* SOURCE DATA *
(* ===== verification/Ros2Params.v ===== *)
(** * The subscriptions to parameters and the parameter interface

    The server counts which client is subscribed to which parameter and tells the
    ROS 2 bridge the names that are new or no longer used; the parameter interface
    follows parameters by node.  This file relates the two records: what is
    subscribed is followed, as long as the names have the form [node.parameter] and
    are on the whitelist. *)

From Stdlib Require Import ZArith Lia.
From S2P Require Import Prelude Wire Json Serialization ServerState ServerMethods ServerLogic.
From S2P Require Import ServerSync ServerDefined Text ParameterInterface.

Local Open Scope Z_scope.

Abbreviation Subscriptions := (gmap ConnHandle (gset string)).

(** Some client is subscribed to the parameter. *)
Definition subscribed (σ : Subscriptions) (name : string) : Prop :=
  ∃ h names, σ !! h = Some names ∧ name ∈ names.

Lemma elem_of_unsubscribed' σ names n :
  n ∈ unsubscribed σ names ↔ n ∈ names ∧ ¬ subscribed σ n.
Proof. apply elem_of_unsubscribed. Qed.

Lemma not_unsubscribed σ names n : n ∈ names → n ∉ unsubscribed σ names → subscribed σ n.
Proof.
  intros Hn Hu. apply param_subscribed_spec. destruct (param_subscribed σ n) eqn:E; [done|].
  destruct Hu. apply elem_of_unsubscribed'. split; [done|]. intros Hs%param_subscribed_spec.
  congruence.
Qed.

Lemma subscribed_insert_union σ hdl names n :
  subscribed (<[hdl := default ∅ (σ !! hdl) ∪ names]> σ) n ↔ subscribed σ n ∨ n ∈ names.
Proof.
  unfold subscribed. split.
  - intros (h & x & Hx & Hn). destruct (decide (h = hdl)) as [->|Hne].
    + rewrite lookup_insert_eq in Hx. injection Hx as <-.
      apply elem_of_union in Hn as [Hn|Hn]; [|by right]. left.
      destruct (σ !! hdl) as [y|] eqn:E; [by exists hdl, y|by apply not_elem_of_empty in Hn].
    + rewrite lookup_insert_ne in Hx by done. left. by exists h, x.
  - intros [(h & x & Hx & Hn)|Hn].
    + destruct (decide (h = hdl)) as [->|Hne].
      * eexists hdl, _. rewrite lookup_insert_eq, Hx. split; [done|]. set_solver.
      * exists h, x. by rewrite lookup_insert_ne.
    + eexists hdl, _. rewrite lookup_insert_eq. split; [done|]. set_solver.
Qed.

Lemma subscribed_insert_difference σ hdl names n :
  subscribed (<[hdl := default ∅ (σ !! hdl) ∖ names]> σ) n → subscribed σ n.
Proof.
  intros (h & x & Hx & Hn). destruct (decide (h = hdl)) as [->|Hne].
  - rewrite lookup_insert_eq in Hx. injection Hx as <-. apply elem_of_difference in Hn as [Hn _].
    destruct (σ !! hdl) as [y|] eqn:E; [by exists hdl, y|by apply not_elem_of_empty in Hn].
  - rewrite lookup_insert_ne in Hx by done. by exists h, x.
Qed.

Lemma subscribed_delete σ hdl n : subscribed (delete hdl σ) n → subscribed σ n.
Proof. intros (h & x & [_ Hx]%lookup_delete_Some & Hn). by exists h, x. Qed.

Lemma subscribed_default σ hdl n : n ∈ default ∅ (σ !! hdl) → subscribed σ n.
Proof.
  destruct (σ !! hdl) as [x|] eqn:E; intros Hn; [by exists hdl, x|by apply not_elem_of_empty in Hn].
Qed.

(** ** Names *)

(** A name of the form [node.parameter]. *)
Definition proper (name : string) : Prop := is_Some (str_find PARAM_SEP name).

#[export] Instance proper_dec name : Decision (proper name).
Proof. unfold proper. apply _. Defined.

Lemma proper_inj a b :
  proper a → proper b → get_node_and_param_name a = get_node_and_param_name b → a = b.
Proof.
  unfold get_node_and_param_name. intros [[n p] Ha] [[n' p'] Hb]. rewrite Ha, Hb.
  intros [= -> ->]. apply str_find_Some in Ha, Hb. congruence.
Qed.

Lemma proper_NoDup names :
  Forall proper names → NoDup names → NoDup (get_node_and_param_name <$> names).
Proof.
  rewrite Forall_forall. intros Hp Hnd. induction Hnd as [|x names Hx _ IH]; [constructor|].
  rewrite fmap_cons. constructor; [|apply IH; intros y Hy; apply Hp; by right].
  intros (y & Hxy & Hy)%list_elem_of_fmap. apply proper_inj in Hxy as ->; [done|..]; apply Hp.
  - left.
  - by right.
Qed.

(** ** What is subscribed is followed *)

Record param_inv (patterns : list regex) (σ : Subscriptions) (p : ParameterInterface) : Prop := {
  pi_ok : interface_ok p;
  pi_patterns : _param_whitelist_patterns p = patterns;
  pi_follows n : subscribed σ n → proper n ∧ follows p (get_node_and_param_name n)
}.

Lemma param_inv_subscribed patterns σ σ' p :
  (∀ n, subscribed σ' n → subscribed σ n) → param_inv patterns σ p → param_inv patterns σ' p.
Proof. intros Hσ [Hok Hp Hf]. split; [done..|]. intros n Hn. by apply Hf, Hσ. Qed.

Lemma subscribe_loop_patterns names nodes s :
  _param_whitelist_patterns (subscribe_loop names nodes s).1.1 = _param_whitelist_patterns s.
Proof.
  revert nodes s. induction names as [|n names IH]; intros nodes s; [done|].
  cbn [subscribe_loop]. destruct (negb _); [done|].
  destruct (get_node_and_param_name n) as [node p]. by rewrite IH.
Qed.

Lemma subscribe_params_patterns names s :
  _param_whitelist_patterns (subscribe_params names s) = _param_whitelist_patterns s.
Proof.
  unfold subscribe_params. pose proof (subscribe_loop_patterns names ∅ s) as Hp.
  destruct (subscribe_loop names ∅ s) as [[s' nodes] finished]. by destruct finished.
Qed.

Lemma unsubscribe_params_patterns names : ∀ s s',
  unsubscribe_params names s = Ret s' →
  _param_whitelist_patterns s' = _param_whitelist_patterns s.
Proof.
  induction names as [|n names IH]; intros s s'; cbn [unsubscribe_params]; [by intros [= <-]|].
  destruct (get_node_and_param_name n) as [node p].
  destruct (_subscribed_params_by_node s !! node) as [ps|]; [|apply IH].
  destruct (erase_found p ps) as [ps'| |]; simpl_bind; [|done..].
  case_bool_decide; [|by intros ->%IH].
  destruct (erase_found node _) as [subs| |]; simpl_bind; [|done..]. by intros ->%IH.
Qed.

(** The interface is told the names that are new. *)
Lemma param_inv_subscribe patterns σ σ' p names :
  param_inv patterns σ p →
  (∀ n, n ∈ names → proper n ∧ is_whitelisted n patterns = true) →
  (∀ n, subscribed σ' n → subscribed σ n ∨ n ∈ names) →
  param_inv patterns σ' (subscribe_params names p).
Proof.
  intros [Hok Hp Hf] Hn Hσ.
  destruct (subscribe_params_ok names p Hok) as [Hok' Hf'].
  { rewrite Hp. apply forallb_forall. intros n Hin%list_elem_of_In. by apply Hn. }
  split; [done|by rewrite subscribe_params_patterns|].
  intros n [Hs|Hs]%Hσ.
  - destruct (Hf n Hs) as [? ?]. split; [done|]. apply Hf'. by left.
  - split; [by apply Hn|]. apply Hf'. right. apply list_elem_of_fmap. by exists n.
Qed.

(** The interface is told the names that are no longer used. *)
Lemma param_inv_unsubscribe patterns σ σ' p names :
  param_inv patterns σ p → NoDup names →
  (∀ n, n ∈ names → subscribed σ n ∧ ¬ subscribed σ' n) →
  (∀ n, subscribed σ' n → subscribed σ n) →
  ∃ p', unsubscribe_params names p = Ret p' ∧ param_inv patterns σ' p'.
Proof.
  intros [Hok Hp Hf] Hnd Hn Hσ.
  assert (Forall proper names) as Hprop.
  { apply Forall_forall. intros n Hin. by apply Hf, Hn. }
  destruct (unsubscribe_params_ok names p Hok) as (p' & Hrun & Hok' & Hf').
  { by apply proper_NoDup. }
  { apply Forall_forall. intros n Hin. by apply Hf, Hn. }
  exists p'. split; [done|]. split; [done|by rewrite (unsubscribe_params_patterns _ _ _ Hrun)|].
  intros n Hs. destruct (Hf n (Hσ n Hs)) as [Hpn Hfn]. split; [done|]. apply Hf'. split; [done|].
  intros (m & Heq & Hm)%list_elem_of_fmap. rewrite Forall_forall in Hprop.
  apply proper_inj in Heq as ->; [|done|by apply Hprop]. by destruct (Hn m Hm).
Qed.

(** Reading and setting make clients for nodes, nothing else. *)
Lemma param_inv_clients patterns σ p c :
  param_inv patterns σ p → _param_clients_by_node p ⊆ c →
  param_inv patterns σ (set_param_clients c p).
Proof.
  intros [[Hne Hsub Hcl] Hp Hf] Hc. split; [|done..]. split; [done..|].
  intros n Hn. by apply Hc, Hcl.
Qed.

Lemma param_inv_get patterns σ ros names p :
  param_inv patterns σ p → param_inv patterns σ (get_params ros names p).1.
Proof.
  intros Hp. unfold get_params. destruct (match names with [] => _ | _ => _ end); [|done..].
  apply param_inv_clients; [done|]. set_solver.
Qed.

Lemma param_inv_set patterns σ ros ps p :
  param_inv patterns σ p → param_inv patterns σ (set_params ros ps p).1.1.
Proof.
  intros Hp. unfold set_params. destruct (group_params _ _ _) as [[m|]| |]; [|done..].
  apply param_inv_clients; [done|]. set_solver.
Qed.

Lemma node_name_defined name : get_node_and_node_namespace name ≠ Undefined.
Proof. unfold get_node_and_node_namespace. by destruct (split_last name). Qed.

Lemma nodes_with_parameters_defined ros nodes m : nodes_with_parameters ros nodes m ≠ Undefined.
Proof.
  revert m. induction nodes as [|n nodes IH]; intros m; cbn [nodes_with_parameters]; [done|].
  destruct (_ || _); [done|]. pose proof (node_name_defined n).
  destruct (get_node_and_node_namespace n) as [[ns name]| |]; simpl_bind; [|done..].
  by destruct (_ && _).
Qed.

Lemma get_params_defined ros names p : (get_params ros names p).2 ≠ Undefined.
Proof.
  unfold get_params. destruct names as [|n names]; [|done].
  pose proof (nodes_with_parameters_defined ros (get_node_names ros) ∅).
  by destruct (nodes_with_parameters _ _ _).
Qed.

(** Values without an empty array can be converted. *)
Definition settable (ps : list ParameterT) : Prop := ∀ q, q ∈ ps → param_value q ≠ PArray [].

Lemma to_ros_param_settable q : param_value q ≠ PArray [] → to_ros_param q ≠ Undefined.
Proof.
  intros Hq. unfold to_ros_param. destruct (param_value q) as [| | | | | |l|] eqn:E; try done.
  destruct l as [|v l]; [done|].
  assert (∀ {A} (f : ParameterValue → outcome A) l, (∀ v, f v ≠ Undefined) →
    outcome_mapM f l ≠ Undefined) as Hm.
  { intros A f l' Hf. apply mapM_defined. auto. }
  destruct (getType v); try done; (apply bind_defined; [apply Hm; by intros []|done]).
Qed.

Lemma set_params_defined ros ps p : settable ps → (set_params ros ps p).2 ≠ Undefined.
Proof.
  intros Hs. unfold set_params.
  assert (∀ m, group_params (_param_whitelist_patterns p) ps m ≠ Undefined) as Hg.
  { induction ps as [|q ps IH]; intros m; cbn [group_params]; [done|].
    destruct (negb _); [done|].
    pose proof (to_ros_param_settable q (Hs q ltac:(left))) as Hq.
    destruct (to_ros_param q) as [r| |]; simpl_bind; [|done..].
    destruct (get_node_and_param_name _) as [node name]. apply IH. intros x Hx. apply Hs. by right. }
  specialize (Hg ∅). by destruct (group_params _ _ _) as [[m|]| |].
Qed.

* TRY IT *
Begin with the first line of the listing and copy exactly through the line that contains "ROS 2 bridge", please, keeping both ends and leaving out everything after.

* RESPONSE TO THIS TASK *
(* ===== verification/Ros2Params.v ===== *)
(** * The subscriptions to parameters and the parameter interface

    The server counts which client is subscribed to which parameter and tells the
    ROS 2 bridge the names that are new or no longer used; the parameter interface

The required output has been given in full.